The result, as you know, is poop – our most indispensable product – one we could not live without. We can be brain-dead – but our guts will continue to work happily without a brain to boss them around.  In fact, our brains are what make us eat too much or too little.

But somehow we have come to abhor our guts (they are too dirty) and adore our brains (which can only think). We have become inhuman computers – and consider this a big improvement. The worst decision we could have possibly made.

Now I must amplify on that decision – and explain its many ramifications, since it affects everything our advanced society does. We insist that our selves and our society are machines. And then wonder why everything goes so wrong. We should wonder how anything works at all.

As people, we have abilities that a machine can never have. (We have values, for example.) Some of these values we could easily do without, but we have to accept ourselves as a package – both good and bad. And work with what we have – instead of trying to be something else. I am not saying that we should not try to be better – only that we should be realistic about what we are trying to be.

This is most clear in what we call our economy - where things have really got mixed up. We insist on letting it control us – instead of us controlling it. We don’t look behind the curtain to see what is really going on.

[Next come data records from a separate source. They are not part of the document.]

(** A state of the same tasks whose jobs and wake-ups stay. *)
Lemma touched_timer_ok s s' : touched s s' → wake_times s' = wake_times s → timer_ok s → timer_ok s'.
Proof.
  intros Ht Hw. unfold timer_ok. rewrite (tc_timer _ _ Ht), (tc_running _ _ Ht), !next_wake_times, Hw. done.
Qed.

Lemma recompute_touched now s : touched s (recompute_next_runs next_cron now s).
Proof.
  unfold recompute_next_runs. generalize (cr_jobs s). intros l. revert s. induction l as [|r l IH]; intros s; [apply touched_refl|]. simpl.
  eapply touched_trans; [|apply IH]. apply touched_set. intros j. unfold recompute_job. by destruct (cj_enabled j).
Qed.

Lemma start_wf now s s' : cron_core s → start_service next_cron now s = Ok s' → cron_wf s'.
Proof.
  intros Hc. unfold start_service. rewrite load_running. destruct (load_store s) as [s1|e] eqn:Hl; [|done]. simpl. intros [= <-].
  destruct (load_spec s s1 Hc Hl) as (Hc1 & Hld & _). apply saved_wf.
  eapply core_touched; [|apply recompute_touched]. eapply core_touched; [|apply touched_keep]. by destruct Hc1; constructor.
Qed.

Lemma filter_all {A} (f : A → bool) l : (length l ≤ length (List.filter f l))%nat → List.filter f l = l.
Proof.
  induction l as [|x l IH]; simpl; [done|]. pose proof (List.filter_length_le f l). destruct (f x); simpl; intros; [f_equal; apply IH|]; lia.
Qed.

Lemma keep_same keep s : (length (cr_jobs (keep_jobs keep s)) <? length (cr_jobs s))%nat = false → cr_jobs (keep_jobs keep s) = cr_jobs s.
Proof. intros Hl. apply Nat.ltb_ge in Hl. by apply filter_all. Qed.

(** After a job returned, the tick goes on; after a manual run, the timer is set anew. *)
Lemma returned_core f o now s s' waits :
  cron_core s → job_returned next_cron alerts f o now s = (s', waits) → cron_core s' ∧ cr_running s' = cr_running s.
Proof. intros Hc Hr. destruct (job_returned_touched _ _ _ _ _ _ _ _ Hr) as [Ht _]. split; [by eapply core_touched|apply Ht]. Qed.

Lemma tick_returns_wf o now s : cron_wf s → cron_wf (tick_job_returns next_cron alerts o now s).
Proof.
  intros [Hc Ht]. unfold tick_job_returns. destruct (cr_timer s) as [| |f due|] eqn:Etimer; try done. destruct (is_some (fl_alert f)); [done|].
  unfold timer_ok in Ht. rewrite Etimer in Ht. destruct Ht as [Hrun Hnd]. apply NoDup_cons in Hnd as [Hnot Hnd].
  destruct (job_returned next_cron alerts f o now s) as [s' [f'|]] eqn:Hret; destruct (returned_core _ _ _ _ _ _ Hc Hret) as [Hc' Hr'].
  - split; [by apply core_timer|]. unfold timer_ok. simpl. rewrite Hr'. split; [done|].
    destruct (job_returned_touched _ _ _ _ _ _ _ _ Hret) as [_ Hw]. destruct (Hw f' eq_refl) as [-> _]. by apply NoDup_cons.
  - apply next_due_wf; [done|congruence|done].
Qed.

Lemma tick_alert_wf now s : cron_wf s → cron_wf (tick_alert_returns next_cron now s).
Proof.
  intros [Hc Ht]. unfold tick_alert_returns. destruct (cr_timer s) as [| |f due|] eqn:Etimer; try done. destruct (is_some (fl_alert f)); [|done].
  unfold timer_ok in Ht. rewrite Etimer in Ht. destruct Ht as [Hrun Hnd]. apply NoDup_cons in Hnd as [_ Hnd].
  pose proof (alert_returned_touched next_cron f now s) as Hto. apply next_due_wf; [by eapply core_touched| |done].
  by rewrite (tc_running _ _ Hto).
Qed.

Lemma manual_returns_wf i o now s : cron_wf s → cron_wf (manual_job_returns next_cron alerts i o now s).
Proof.
  intros [Hc Ht]. unfold manual_job_returns. destruct (cr_manual s !! i) as [f|]; [|done]. destruct (is_some (fl_alert f)); [done|].
  destruct (job_returned next_cron alerts f o now s) as [s' [f'|]] eqn:Hret; destruct (returned_core _ _ _ _ _ _ Hc Hret) as [Hc' Hr'].
  - split; [by apply core_manual|]. destruct (job_returned_touched _ _ _ _ _ _ _ _ Hret) as [Hto Hw]. destruct (Hw f' eq_refl) as (_ & _ & Hwt).
    exact (touched_timer_ok s s' Hto Hwt Ht).
  - apply saved_wf. by apply core_manual.
Qed.

Lemma timer_fires_wf now s : cron_wf s → cron_wf (timer_fires now s).
Proof.
  intros [Hc Ht]. unfold timer_fires. destruct (cr_timer s) eqn:Etimer; try done. unfold timer_ok in Ht. rewrite Etimer in Ht.
  destruct Ht as [Hrun _]. rewrite Hrun. simpl. apply next_due_wf; [done|done|]. apply due_nodup, Hc.
Qed.

Lemma loaded_wf s s1 : cron_wf s → load_store s = Ok s1 → cron_wf s1.
Proof.
  intros [Hc Ht] Hl. destruct (load_spec s s1 Hc Hl) as (Hc1 & Hld1 & Etimer & Erun & _ & Hsame). split; [done|].
  destruct (cr_loaded s) eqn:Hld; [by rewrite Hsame|]. unfold timer_ok in *. rewrite Etimer, Erun.
  assert (cr_running s = false) as Hrun.
  { destruct (cr_running s) eqn:Hr; [|done]. apply Hc in Hr. congruence. }
  rewrite Hrun in *. destruct (cr_timer s); [done|by destruct Ht..|done].
Qed.

Lemma cron_step_wf op s : cron_wf s → cron_wf (cron_step next_cron alerts op s).
Proof.
  intros Hwf. pose proof Hwf as [Hc Ht].
  assert (∀ s1, load_store s = Ok s1 → cron_wf s1 ∧ cr_loaded s1 = true) as Hload.
  { intros s1 Hl. split; [by eapply loaded_wf|]. by destruct (load_spec s s1 Hc Hl) as (_ & ? & _). }
  destruct op; simpl.
  - destruct (start_service next_cron now_ms s) eqn:Hs; [by eapply start_wf|done].
  - split; [by destruct Hc; constructor|]. done.
  - unfold add_job. destruct (load_store s) as [s1|] eqn:Hl; [|done]. destruct (Hload s1 eq_refl) as [[? _] ?]. by apply append_wf.
  - unfold add_plain_text_job. destruct (load_store s) as [s1|] eqn:Hl; [|done]. destruct (Hload s1 eq_refl) as [[? _] ?]. by apply append_wf.
  - unfold add_voice_job. destruct (List.filter _ _); [done|]. destruct (_ && _); [done|].
    destruct (load_store s) as [s1|] eqn:Hl; [|done]. destruct (Hload s1 eq_refl) as [[? _] ?]. by apply append_wf.
  - unfold remove_job. destruct (load_store s) as [s1|] eqn:Hl; [|done]. destruct (Hload s1 eq_refl) as [Hwf1 _]. simpl.
    destruct (_ <? _)%nat eqn:Hlt; simpl; [apply saved_wf; eapply core_touched; [apply Hwf1|apply touched_keep]|].
    split; [eapply core_touched; [apply Hwf1|apply touched_keep]|]. eapply (touched_timer_ok s1); [apply touched_keep| |apply Hwf1].
    apply wake_times_ext; [by apply keep_same|done].
  - unfold enable_job. destruct (load_store s) as [s1|] eqn:Hl; [|done]. destruct (Hload s1 eq_refl) as [[Hc1 Ht1] _]. simpl.
    destruct (find_job id s1) as [[r j]|]; simpl; [|by split].
    apply saved_wf. destruct Hc1. constructor; simpl; try done; [by intros; rewrite length_alter; auto|].
    intros Hld. destruct (cc_loaded0 Hld) as [? ->]. done.
  - unfold run_job. destruct (load_store s) as [s1|] eqn:Hl; [|done]. destruct (Hload s1 eq_refl) as [Hwf1 _]. simpl.
    destruct (find_job id s1) as [[r j]|]; simpl; [|done]. destruct (_ && _); simpl; [done|].
    destruct Hwf1 as [Hc1 Ht1]. split; [by destruct Hc1; constructor|exact Ht1].
  - by apply timer_fires_wf.
  - by apply tick_returns_wf.
  - by apply tick_alert_wf.
  - unfold tick_wraps. destruct (cr_timer s); try done. by apply saved_wf.
  - by apply manual_returns_wf.
  - unfold manual_alert_returns. destruct (cr_manual s !! i) as [f|]; [|done]. destruct (is_some (fl_alert f)); [|done].
    apply saved_wf, core_manual. eapply core_touched; [exact Hc|apply alert_returned_touched].
  - split; [by apply core_manual|exact Ht].
Qed.

Lemma run_cron_wf ops s : cron_wf s → cron_wf (run_cron next_cron alerts ops s).
Proof. revert s. induction ops as [|op ops IH]; intros s Hs; [done|]. simpl. by apply IH, cron_step_wf. Qed.

Lemma fresh_wf file : cron_wf (fresh_service file).
Proof. split; [|done]. constructor; simpl; try done. - by intros r ?%not_elem_of_nil. - constructor. Qed.

End Wf.

(** ** Jobs that are out of the schedule *)

(** The job is not in the list, or not enabled. *)
Definition gone (r : nat) (id : string) (s : cron_service) : Prop :=
  ∃ j, job_at s r = Some j ∧ cj_id j = id ∧ (r ∉ cr_jobs s ∨ cj_enabled j = false).

Definition is_deferred (o : job_outcome) : bool := match o with JobDeferred _ _ => true | _ => false end.

Section Tick.
Context (next_cron : string → Z → option Z) (alerts : bool).

Lemma gone_touched r id s s' : touched s s' → gone r id s → gone r id s'.
Proof.
  intros Ht (j & Hj & Hid & Hg). destruct (tc_follow _ _ Ht r j Hj) as (j' & Hj' & Hid' & _ & He).
  exists j'. split; [done|]. split; [congruence|]. destruct Hg as [Hnot|Hoff]; [left|right; auto].
  intros Hin. apply Hnot. by eapply elem_of_sublist; [|apply Ht].
Qed.

Lemma finish_run_gone f now s j :
  job_at s (fl_job f) = Some j → cs_kind (cj_schedule j) = "at" → gone (fl_job f) (cj_id j) (finish_run next_cron f now s).
Proof.
  intros Hj Hk. unfold finish_run. set (s1 := set_job _ _ s).
  assert (∃ j1, job_at s1 (fl_job f) = Some j1 ∧ cj_id j1 = cj_id j ∧ cs_kind (cj_schedule j1) = "at") as (j1 & Hj1 & Hid & Hk1).
  { unfold s1. rewrite set_job_at, decide_True, Hj by done. by eexists. }
  rewrite Hj1, Hk1. cbn [String.eqb Ascii.eqb Bool.eqb]. change ("at" =?s "at") with true. cbn match.
  destruct (cj_delete_after_run j1).
  - exists j1. split; [done|]. split; [done|]. left. unfold keep_jobs. simpl. intros Hin. apply list_elem_of_In, filter_In in Hin as [_ Hin].
    rewrite Hj1, str_eqb_refl in Hin. done.
  - eexists. rewrite set_job_at, decide_True, Hj1 by done. split; [done|]. split; [done|]. by right.
Qed.

Lemma touched_gone f now s s0 j :
  touched s s0 → job_at s (fl_job f) = Some j → cs_kind (cj_schedule j) = "at" → gone (fl_job f) (cj_id j) (finish_run next_cron f now s0).
Proof.
  intros Ht Hj Hk. destruct (tc_follow _ _ Ht _ _ Hj) as (j' & Hj' & <- & Hs & _). apply finish_run_gone; [done|by rewrite Hs].
Qed.

Lemma job_returned_gone f o now s s' j :
  job_at s (fl_job f) = Some j → cs_kind (cj_schedule j) = "at" → is_deferred o = false →
  job_returned next_cron alerts f o now s = (s', None) → gone (fl_job f) (cj_id j) s'.
Proof.
  intros Hj Hk Ho. unfold job_returned. cbv zeta.
  assert (∀ a b, touched s (note_status (fl_job f) a b s)) as Hn by (intros; apply touched_state).
  destruct o as [|reason retry|reason|printed]; [|done|..].
  - destruct (_ && alerts); [done|]. intros [= <-]. eapply touched_gone; [|exact Hj|exact Hk]. eapply touched_trans; [apply Hn|apply touched_state].
  - intros [= <-]. eapply touched_gone; [apply Hn|exact Hj|exact Hk].
  - destruct (match _ with None => true | Some t => _ end); [destruct alerts; [done|]|]; intros [= <-];
      (eapply touched_gone; [|exact Hj|exact Hk]); repeat (eapply touched_trans; [|apply touched_state]); apply touched_refl.
Qed.

Lemma alert_returned_gone f now s j :
  job_at s (fl_job f) = Some j → cs_kind (cj_schedule j) = "at" → gone (fl_job f) (cj_id j) (alert_returned next_cron f now s).
Proof.
  intros Hj Hk. unfold alert_returned. eapply touched_gone; [|exact Hj|exact Hk].
  destruct (match fl_alert f with Some true => true | _ => false end); [apply touched_state|apply touched_refl].
Qed.

(** ** A tick *)

(** The job of a tick returns, and so does the alert it may ask for. *)
Definition serve (o : job_outcome * Z) (s : cron_service) : cron_service :=
  tick_alert_returns next_cron o.2 (tick_job_returns next_cron alerts o.1 o.2 s).
Definition serve_all (outcomes : list (job_outcome * Z)) (s : cron_service) : cron_service := foldl (λ s o, serve o s) s outcomes.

What is really going on is the oldest story in the book – the rich and powerful are back in control, pulling the levers of power. Which in our case, is the software that runs the computers that run the economy. Understanding that software is not so hard, fundamentally. Any bright high-school student could master it in one course – if such a course were available – which it is not.

We only have to make the decision to build a better world – for us, not something else.

And that includes our guts.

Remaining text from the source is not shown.